Publication information
- Created by: Timo Kokkila

In-story information
- Alter ego: Kalervo Peränne
- Species: Human
- Place of origin: Earth
- Abilities: Enhanced flatulence ability

= Peräsmies =

Finnish comic strip

Peräsmies is a Finnish underground comic strip drawn by Timo Kokkila that appeared in the Pahkasika magazine from 1983 to 2000.

The strips were initially written by Kokkila together with Sami Laitala. Other scriptwriters have also occasionally participated in the comic.

The comic depicts the adventures of Peräsmies, a Finnish superhero and a parody of Superman. The name Peräsmies literally means "Butt Man" and is a play off Teräsmies ("Steel man") which is the Finnish name for Superman.
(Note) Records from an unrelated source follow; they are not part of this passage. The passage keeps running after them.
(** The loop enters the score of every job it keeps, so the sort key of a
    matched job is always found in the dict. *)
Lemma match_loop_covers thr prefs jobs : forall n m sc rs m' sc' rs',
  match_loop calc thr prefs n jobs (m, sc, rs) = (m', sc', rs') ->
  Forall (fun j => is_Some (sc !! job_get_id j)) m ->
  Forall (fun j => is_Some (sc' !! job_get_id j)) m'.
Proof.
  induction jobs as [|job rest IH]; intros n m sc rs m' sc' rs' Hloop Hm.
  - simpl in Hloop. injection Hloop as <- <- <-. exact Hm.
  - simpl in Hloop. destruct (calc n job prefs) as [score why].
    eapply IH; [exact Hloop|].
    assert (Hm' : Forall
              (fun j => is_Some (<[job_get_id job:=score]> sc !! job_get_id j))
              m).
    { eapply Forall_impl; [exact Hm|]. intros j Hj. simpl in *.
      apply lookup_insert_is_Some'. right. exact Hj. }
    destruct (ge_threshold score thr); [|exact Hm'].
    apply Forall_app. split; [exact Hm'|].
    constructor; [|constructor].
    apply lookup_insert_is_Some'. left. reflexivity.
Qed.

(** What [execute] leaves in the state when there are jobs to score; the
    matched jobs are in place even if a metrics update fails later. *)
Lemma execute_matching self now s j jobs matched scores reasons :
  slot_get (scraped_jobs s) [] = Some (j :: jobs) ->
  match_loop calc (min_score_threshold self) (user_preferences s) 0
    (j :: jobs) ([], ∅, ∅) = (matched, scores, reasons) ->
  let s' := execute calc repr self now s in
  matched_jobs s' = Held (sort_desc (score_of scores) matched) /\
  matching_scores s' = Some scores /\
  matching_reasoning s' = Some reasons /\
  current_job s' = current_job s /\
  current_job_id s' = current_job_id s /\
  scraped_jobs s' = scraped_jobs s.
Proof.
  intros Hjobs Hloop. unfold execute, try_except, body. unfold_m.
  rewrite Hjobs. unfold body_matching. unfold_m. rewrite Hloop.
  unfold update_metrics. simpl.
  destruct (metrics s); simpl; repeat split; reflexivity.
Qed.

(** After any pass of the matcher over a non-empty list, [matched_jobs]
    holds the kept jobs in descending order of their recorded score, jobs
    of equal score in the order they were scraped in. *)
Lemma execute_matched_in_order self now s j jobs matched scores reasons :
  slot_get (scraped_jobs s) [] = Some (j :: jobs) ->
  match_loop calc (min_score_threshold self) (user_preferences s) 0
    (j :: jobs) ([], ∅, ∅) = (matched, scores, reasons) ->
  exists l,
    matched_jobs (execute calc repr self now s) = Held l /\
    Permutation l matched /\
    StronglySorted (desc (score_of scores)) l /\
    forall v, with_key (score_of scores) v l
              = with_key (score_of scores) v matched.
Proof.
  intros Hjobs Hloop.
  destruct (execute_matching self now s j jobs matched scores reasons
              Hjobs Hloop) as (Hm & _).
  exists (sort_desc (score_of scores) matched).
  split; [exact Hm|]. split; [apply sort_desc_perm|].
  split; [apply sort_desc_sorted|]. intros v. apply sort_desc_stable.
Qed.

End MatcherFacts.

(** ** The acceptance threshold *)
Section ThresholdFacts.
Import MatcherAgent.

Lemma py_max_spec a b : (py_max a b == Qmax a b)%Q.
Proof.
  unfold py_max. destruct (Qlt_le_dec a b) as [H|H].
  - symmetry. apply Q.max_r. now apply Qlt_le_weak.
  - symmetry. now apply Q.max_l.
Qed.

Lemma py_min_spec a b : (py_min a b == Qmin a b)%Q.
Proof.
  unfold py_min. destruct (Qlt_le_dec b a) as [H|H].
  - symmetry. apply Q.min_r. now apply Qlt_le_weak.
  - symmetry. now apply Q.min_l.
Qed.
The "official" English name of Peräsmies, according to Kokkila, is "Phartman", although "Pooperman" might better capture the essence of the original pun.
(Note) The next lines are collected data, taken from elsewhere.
(** * gfxOS2Platform: glyph-coverage resolver and off-screen surface allocator

    A shallow embedding of [gfx/thebes/gfxOS2Platform.cpp]:
    - [CreateOffscreenSurface] picks the surface class from the byte size
      of the bitmap;
    - [UpdateFontList] refreshes the font catalog and re-initialises the set
      of codepoints known to have no font;
    - [FindFontForChar] searches the installed families for a face that has
      a glyph for a codepoint, remembering the codepoints no font covers.

    The collaborators (fontconfig utilities, the font cache, cairo's face
    locking, FreeType's charmap lookup) are taken as a record of functions;
    every call made to them is written to a log kept next to the platform
    object, so that statements about "no catalog call" or "lock released"
    are statements about that log. *)

From stdpp Require Import base gmap sets list strings.
From Stdlib Require Import ZArith Lia.

Local Open Scope Z_scope.

(** ** Machine integers *)

(** [int] is 32 bits wide on this platform. *)
Definition INT_MIN : Z := - 2 ^ 31.
Definition INT_MAX : Z := 2 ^ 31 - 1.

(** Two's complement wrap-around of a mathematical integer into [int]. *)
Definition wrap_int (z : Z) : Z := (z + 2 ^ 31) mod 2 ^ 32 - 2 ^ 31.

(** [a * b] on [int] operands; where the exact product does not fit the
    language leaves the result open, the model takes the wrapped product. *)
Definition int_mul (a b : Z) : Z := wrap_int (a * b).

(** ** Surfaces *)

Inductive gfxContentType : Type :=
| CONTENT_COLOR
| CONTENT_ALPHA
| CONTENT_COLOR_ALPHA.

Inductive gfxImageFormat : Type :=
| ImageFormatARGB32
| ImageFormatRGB24
| ImageFormatA8
| ImageFormatA1
| ImageFormatRGB16_565
| ImageFormatUnknown.

Record gfxIntSize : Type := mkSize { width : Z; height : Z }.

(** The two surface classes [CreateOffscreenSurface] can construct. *)
Inductive gfxASurface : Type :=
| gfxImageSurface (aSize : gfxIntSize) (format : gfxImageFormat)
| gfxOS2Surface (aSize : gfxIntSize) (format : gfxImageFormat).

Inductive BackendChoice : Type := Lightweight | Native.

Definition backend (surf : gfxASurface) : BackendChoice :=
  match surf with
  | gfxImageSurface _ _ => Lightweight
  | gfxOS2Surface _ _ => Native
  end.

Section Surface.
(** [gfxPlatform::OptimalFormatForContent] and cairo's
    [cairo_format_stride_for_width] are library functions. *)
Variable OptimalFormatForContent : gfxContentType → gfxImageFormat.
Variable cairo_format_stride_for_width : gfxImageFormat → Z → Z.


Definition CreateOffscreenSurface
    (aSize : gfxIntSize) (contentType : gfxContentType) : gfxASurface :=
  let format := OptimalFormatForContent contentType in
  let stride := cairo_format_stride_for_width format (width aSize) in
  if int_mul stride (height aSize) <=? 4096
  then gfxImageSurface aSize format
  else gfxOS2Surface aSize format.
End Surface.

(** Stand-ins for the two library functions, used to run the allocator:
    four bytes per pixel for the colour formats, one for [A8]. *)
Definition sample_format (c : gfxContentType) : gfxImageFormat :=
  match c with
  | CONTENT_COLOR => ImageFormatRGB24
  | CONTENT_ALPHA => ImageFormatA8
  | CONTENT_COLOR_ALPHA => ImageFormatARGB32
  end.

Definition sample_stride (f : gfxImageFormat) (w : Z) : Z :=
  match f with
  | ImageFormatARGB32 | ImageFormatRGB24 => 4 * w
  | ImageFormatRGB16_565 => 4 * ((2 * w + 3) / 4)
  | ImageFormatA8 => 4 * ((w + 3) / 4)
  | ImageFormatA1 => 4 * ((w + 31) / 32)
  | ImageFormatUnknown => -1
  end.

(** ** The set of codepoints with no font *)

(** Modelled from the spec: the bit-set class of the member
    [mCodepointsWithNoFonts] is declared in a header outside this file; the
    model is a finite set of codepoints with the operations the platform code
    calls on it ([test], [set], [SetRange], [reset]). A freshly constructed
    set has no bit set. *)
Module BitSet.
Definition empty : gset N := ∅.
Peräsmies, whose real name is Kalervo Peränne, is a middle-aged, severely alcoholic homeless man living in a landfill, whose only superpower is the ability to fart supernaturally hard. He gained this power as a result of consuming a can of radioactive pea soup, pea soup being the stereotypical flatulence-inducing dish in Finland.
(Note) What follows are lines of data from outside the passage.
(** * Gossip-key rotation sidecars of consul-k8s: an embedding and its properties

    The two commands under [control-plane/subcommand] that rotate Consul's
    gossip encryption key are embedded here as executable functions:

    - [RotationSidecar]: [rotation-sidecar/command.go], driven by file-watch
      events, gated on cluster leadership, fingerprinting with MD5;
    - [Rotatoe]: [rotatoe/command.go], a plain polling loop, fingerprinting
      with CRC-32 (Castagnoli).

    Every call that leaves the process (Consul's HTTP API, the file system,
    the logger, [time.Sleep]) is recorded in a trace, and the answers come
    from an abstract environment, so the statements below quantify over
    everything the cluster may answer. *)

From Stdlib Require Import ZArith List String Ascii Bool Lia.
From stdpp Require Import base option list gmap strings.
Import ListNotations.

Local Open Scope Z_scope.

(** ** Byte strings

    A Go [string] and a Go [[]byte] are both byte sequences and the
    conversion [string(data)] copies them byte for byte, so one type serves
    for both. *)

Definition bytes_of (s : string) : list Z :=
  map (fun c => Z.of_N (N_of_ascii c)) (list_ascii_of_string s).

(** ** crypto/md5

    [md5.Sum] of Go's standard library, after RFC 1321, on 32-bit words held
    in [Z] with the wrap-around written out. *)
Module Md5.

Definition w32 (x : Z) : Z := x mod 2 ^ 32.

Definition rotl (x n : Z) : Z :=
    w32 (Z.lor (Z.shiftl x n) (Z.shiftr x (32 - n))).

Definition not32 (x : Z) : Z := Z.lxor x 0xffffffff.

Definition K : list Z :=
    [ 0xd76aa478; 0xe8c7b756; 0x242070db; 0xc1bdceee;
      0xf57c0faf; 0x4787c62a; 0xa8304613; 0xfd469501;
      0x698098d8; 0x8b44f7af; 0xffff5bb1; 0x895cd7be;
      0x6b901122; 0xfd987193; 0xa679438e; 0x49b40821;
      0xf61e2562; 0xc040b340; 0x265e5a51; 0xe9b6c7aa;
      0xd62f105d; 0x02441453; 0xd8a1e681; 0xe7d3fbc8;
      0x21e1cde6; 0xc33707d6; 0xf4d50d87; 0x455a14ed;
      0xa9e3e905; 0xfcefa3f8; 0x676f02d9; 0x8d2a4c8a;
      0xfffa3942; 0x8771f681; 0x6d9d6122; 0xfde5380c;
      0xa4beea44; 0x4bdecfa9; 0xf6bb4b60; 0xbebfbc70;
      0x289b7ec6; 0xeaa127fa; 0xd4ef3085; 0x04881d05;
      0xd9d4d039; 0xe6db99e5; 0x1fa27cf8; 0xc4ac5665;
      0xf4292244; 0x432aff97; 0xab9423a7; 0xfc93a039;
      0x655b59c3; 0x8f0ccc92; 0xffeff47d; 0x85845dd1;
      0x6fa87e4f; 0xfe2ce6e0; 0xa3014314; 0x4e0811a1;
      0xf7537e82; 0xbd3af235; 0x2ad7d2bb; 0xeb86d391 ].

Definition S : list Z :=
    [ 7; 12; 17; 22; 7; 12; 17; 22; 7; 12; 17; 22; 7; 12; 17; 22;
      5; 9; 14; 20; 5; 9; 14; 20; 5; 9; 14; 20; 5; 9; 14; 20;
      4; 11; 16; 23; 4; 11; 16; 23; 4; 11; 16; 23; 4; 11; 16; 23;
      6; 10; 15; 21; 6; 10; 15; 21; 6; 10; 15; 21; 6; 10; 15; 21 ].

Definition at_ (l : list Z) (i : Z) : Z := nth (Z.to_nat i) l 0.

  (** The four words of the running digest. *)
Record digest := Digest { dA : Z; dB : Z; dC : Z; dD : Z }.

Definition init : digest :=
    Digest 0x67452301 0xefcdab89 0x98badcfe 0x10325476.

  (** One of the 64 operations of a block; [M] holds its 16 words. *)
Definition round (M : list Z) (d : digest) (i : Z) : digest :=
    let '(Digest a b c d') := d in
    let '(f, g) :=
      if i <? 16 then (Z.lor (Z.land b c) (Z.land (not32 b) d'), i)
      else if i <? 32 then
        (Z.lor (Z.land d' b) (Z.land (not32 d') c), (5 * i + 1) mod 16)
      else if i <? 48 then (Z.lxor (Z.lxor b c) d', (3 * i + 5) mod 16)
      else (Z.lxor c (Z.lor b (not32 d')), (7 * i) mod 16) in
    let f' := w32 (f + a + at_ K i + at_ M g) in
    Digest d' (w32 (b + rotl f' (at_ S i))) b c.

Definition le_word (b0 b1 b2 b3 : Z) : Z :=
    b0 + 2 ^ 8 * b1 + 2 ^ 16 * b2 + 2 ^ 24 * b3.

Fixpoint words (bs : list Z) : list Z :=
    match bs with
    | b0 :: b1 :: b2 :: b3 :: rest => le_word b0 b1 b2 b3 :: words rest
    | _ => []
    end.

Definition block (d : digest) (blk : list Z) : digest :=
    let M := words blk in
    let r := fold_left (round M) (map Z.of_nat (seq 0 64)) d in
    Digest (w32 (dA d + dA r)) (w32 (dB d + dB r))
           (w32 (dC d + dC r)) (w32 (dD d + dD r)).

Definition le_bytes (n : nat) (x : Z) : list Z :=
    map (fun k => (x / 2 ^ (8 * Z.of_nat k)) mod 256) (seq 0 n).

  (** Padding: a 0x80 byte, zeros up to 56 modulo 64, the bit length on 64
      bits, little-endian. *)
Definition pad (bs : list Z) : list Z :=
    let len := Z.of_nat (length bs) in
    let zeros := Z.to_nat ((55 - len) mod 64) in
    bs ++ [0x80] ++ repeat 0 zeros ++ le_bytes 8 ((8 * len) mod 2 ^ 64).

Fixpoint blocks (n : nat) (d : digest) (bs : list Z) : digest :=
    match n with
    | O => d
    | Datatypes.S n' => blocks n' (block d (firstn 64 bs)) (skipn 64 bs)
    end.

  (** [md5.Sum]: the digest as its 16 bytes. *)
Definition Sum (data : string) : list Z :=
    let p := pad (bytes_of data) in
    let d := blocks (length p / 64) init p in
    le_bytes 4 (dA d) ++ le_bytes 4 (dB d) ++ le_bytes 4 (dC d)
      ++ le_bytes 4 (dD d).

End Md5.

(** ** hash/crc32

    [crc32.Checksum(data, crc32.MakeTable(crc32.Castagnoli))]: the reflected
    CRC-32C, bit by bit (the table of the library caches these eight steps
    for every byte). *)
Module Crc32.

Definition Castagnoli : Z := 0x82f63b78.

Definition step (poly crc : Z) : Z :=
    if Z.testbit crc 0 then Z.lxor (Z.shiftr crc 1) poly
    else Z.shiftr crc 1.

Definition update_byte (poly crc b : Z) : Z :=
    Nat.iter 8 (step poly) (Z.lxor crc b).

Definition Checksum (data : string) (poly : Z) : Z :=
    Z.lxor (fold_left (update_byte poly) (bytes_of data) 0xffffffff)
           0xffffffff.

End Crc32.

Local Close Scope Z_scope.

(** ** Go values and control *)
Module Go.

  (** A Go [error]: [None] is [nil]. *)
Definition error := option string.

Definition is_nil (e : error) : bool :=
    match e with None => true | Some _ => false end.

  (** How a statement ends: with a value, with a run-time panic that
      terminates the process, or blocked for ever on a channel. *)
Inductive outcome (A : Type) : Type :=
  | Ret (a : A)
  | Panic (msg : string)
  | Blocked.
  Arguments Ret {A} a.
  Arguments Panic {A} msg.
  Arguments Blocked {A}.

  (** How a statement inside a loop hands control back. *)
Inductive ctl := Normal | Break | Continue.

  (** [strings.Split(s, sep)] for a one-byte separator: the pieces between
      the occurrences of [sep], always at least one piece. *)
Fixpoint Split (s : string) (sep : ascii) : list string :=
    match s with
    | EmptyString => [EmptyString]
    | String c s' =>
        if Ascii.eqb c sep then EmptyString :: Split s' sep
        else match Split s' sep with
             | p :: ps => String c p :: ps
             | [] => [String c EmptyString]
             end
    end.

End Go.
Export Go.

(** ** The Consul API and the other collaborators *)

(** [api.KeyringResponse], the fields that matter to a rotation: for every
    key the number of members that report it, the same for the primary
    keys, and the number of members asked. *)
Record KeyringResponse := {
  Keys : gmap string Z;
  PrimaryKeys : gmap string Z;
  NumNodes : Z
}.

(** [fsnotify.Event] and the bits of [fsnotify.Op]. *)
Record FsEvent := { Name : string; Op : Z }.

Module fsnotify.
Definition Create : Z := 1.
Definition Write : Z := 2.
Definition Remove : Z := 4.
Definition Rename : Z := 8.
Definition Chmod : Z := 16.
End fsnotify.

Inductive level := Info | Error.

(** One entry per call that leaves the process, with what came back. *)
Inductive event :=
| ELeader (leader : string) (err : error)
| EReadFile (path : string) (data : string) (err : error)
| EWatcherAdd (name : string) (err : error)
| EKeyringList (resp : list KeyringResponse) (err : error)
| EKeyringInstall (key : string) (err : error)
| EKeyringUse (key : string) (err : error)
| EKeyringRemove (key : string) (err : error)
| ESleep (seconds : Z)
| ELog (lvl : level) (msg : string).

(** The calls that change the cluster's keyring. *)
Definition mutating (e : event) : bool :=
  match e with
  | EKeyringInstall _ _ | EKeyringUse _ _ | EKeyringRemove _ _ => true
  | _ => false
  end.

(** The environment: the cluster, the file system and the Go runtime, as a
    state [W] that every call may read and change. Nothing is assumed of the
    answers, except that a [range] over a map visits each of its keys once,
    in an order of the runtime's choosing. *)
Class Env (W : Type) := {
  env_Leader : W -> (string * error) * W;
  env_ReadFile : string -> W -> (string * error) * W;
  env_WatcherAdd : string -> W -> error * W;
  env_KeyringList : W -> (list KeyringResponse * error) * W;
  env_KeyringInstall : string -> W -> error * W;
  env_KeyringUse : string -> W -> error * W;
  env_KeyringRemove : string -> W -> error * W;
  env_range : gmap string Z -> W -> list string * W;
  env_range_perm : forall m w, (env_range m w).1 ≡ₚ (map_to_list m).*1
}.

(** ** Computations: environment in, outcome, environment and trace out *)

Record result (W A : Type) := Result {
  out : outcome A;
  world : W;
  trace : list event
}.
Arguments Result {W A} out world trace.
Arguments out {W A} r.
Arguments world {W A} r.
Arguments trace {W A} r.

Definition M (W A : Type) : Type := W -> result W A.

Section Monad.
  Context {W : Type}.

Definition ret {A} (a : A) : M W A := fun w => Result (Ret a) w [].

Definition panic {A} (msg : string) : M W A :=
    fun w => Result (Panic msg) w [].

Definition block {A} : M W A := fun w => Result Blocked w [].

Definition bind {A B} (m : M W A) (f : A -> M W B) : M W B :=
    fun w =>
      let r := m w in
      match out r with
      | Ret a =>
          let r' := f a (world r) in
          Result (out r') (world r') (trace r ++ trace r')
      | Panic msg => Result (Panic msg) (world r) (trace r)
      | Blocked => Result Blocked (world r) (trace r)
      end.

  (** A call to a collaborator: ask the environment, record the answer. *)
Definition call {A} (f : W -> A * W) (ev : A -> event) : M W A :=
    fun w => let '(a, w') := f w in Result (Ret a) w' [ev a].

  (** A choice of the runtime: nothing is recorded. *)
Definition choose {A} (f : W -> A * W) : M W A :=
    fun w => let '(a, w') := f w in Result (Ret a) w' [].

Definition emit (e : event) : M W unit := fun w => Result (Ret tt) w [e].

  (** [l[0]], with Go's bounds check. *)
Definition index0 {A} (l : list A) : M W A :=
    match l with
    | x :: _ => ret x
    | [] => panic "index out of range [0] with length 0"
    end.

End Monad.

Notation "x <- m ;; k" := (bind m (fun x => k))
  (at level 100, m at next level, right associativity).
Notation "m ;;; k" := (bind m (fun _ => k))
  (at level 100, right associativity).

Section Calls.
  Context {W : Type} `{Env W}.

Definition Leader : M W (string * error) :=
    call env_Leader (fun r => ELeader r.1 r.2).
Definition ReadFile (path : string) : M W (string * error) :=
    call (env_ReadFile path) (fun r => EReadFile path r.1 r.2).
Definition WatcherAdd (name : string) : M W error :=
    call (env_WatcherAdd name) (EWatcherAdd name).
Definition KeyringList : M W (list KeyringResponse * error) :=
    call env_KeyringList (fun r => EKeyringList r.1 r.2).
Definition KeyringInstall (key : string) : M W error :=
    call (env_KeyringInstall key) (EKeyringInstall key).
Definition KeyringUse (key : string) : M W error :=
    call (env_KeyringUse key) (EKeyringUse key).
Definition KeyringRemove (key : string) : M W error :=
    call (env_KeyringRemove key) (EKeyringRemove key).
Definition range (m : gmap string Z) : M W (list string) :=
    choose (env_range m).
Definition Sleep (seconds : Z) : M W unit := emit (ESleep seconds).
Definition log (lvl : level) (msg : string) : M W unit :=
    emit (ELog lvl msg).

End Calls.

(** ** Loops

    What the body of a loop asks for when it ends: to go on (normally, by
    [break] or by [continue]) or to [return] from the enclosing function. *)
Inductive flow (R : Type) : Type :=
| Go_on (c : ctl)
| Return (r : R).
Arguments Go_on {R} c.
Arguments Return {R} r.

Section Loops.
  Context {W : Type}.

  (** [for i := 0; i < n; i++ { body }] for a body that does not read [i]:
      [Some r] when the body returned [r], [None] when the loop ended. *)
Fixpoint for_times {R} (n : nat) (body : M W (flow R)) : M W (option R) :=
    match n with
    | O => ret None
    | S n' =>
        f <- body ;;
        match f with
        | Return r => ret (Some r)
        | Go_on Break => ret None
        | Go_on _ => for_times n' body
        end
    end.

  (** [for x := range xs { body }], over the keys in the order visited. *)
Fixpoint for_range {R} (xs : list string) (body : string -> M W (flow R))
    : M W (option R) :=
    match xs with
    | [] => ret None
    | x :: xs' =>
        f <- body x ;;
        match f with
        | Return r => ret (Some r)
        | Go_on Break => ret None
        | Go_on _ => for_range xs' body
        end
    end.

End Loops.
Peräsmies uses farting primarily as a rocket engine, which enables him to fly. On some occasions Peräsmies has used farts as a chemical weapon. His farts have also had more esoteric uses such as melting holes in ice. Despite his alcoholism and lack of any semblance of personal hygiene, he has good intentions and often manages to save the world in the end.

One notable Peräsmies strip set the hero against his Soviet counterpart, Toveri Pieru ("Comrade Fart"). They first competed against each other by saving people from disasters, but finally Peräsmies challenged Toveri Pieru to a drinking competition, which Peräsmies won. The strip ended with a moral lesson:
Remember, children — violence is not a solution to problems, but alcohol is.

Peräsmies was killed when he was run over by a drunk driver in the last issue of Pahkasika. He had been drinking in a bar with the driver and he asked the driver to hand over the car keys, saying that he would also walk home instead of flying due to both of them being seriously intoxicated. He was unaware that the driver had spare keys and still decided to go with the car, running over Peräsmies. His body was later incinerated in a waste incineration center, classified as hazardous waste. This information was announced in the last issue of Pahkasika (3/2000). His son, whose real name is Pera Ilmala later inherited his father's powers and continued his legacy as Peräspoika. A sequel titled Peräsmiehen poika ("Son of Peräsmies") has been appearing in the Koululainen magazine since 2003.

The Finnish Film Foundation has agreed to support the Finnish film studio Helsinki-filmi to make a film about Peräsmies.

He was featured in the 1998 CD-ROM game Minä Peräsmies.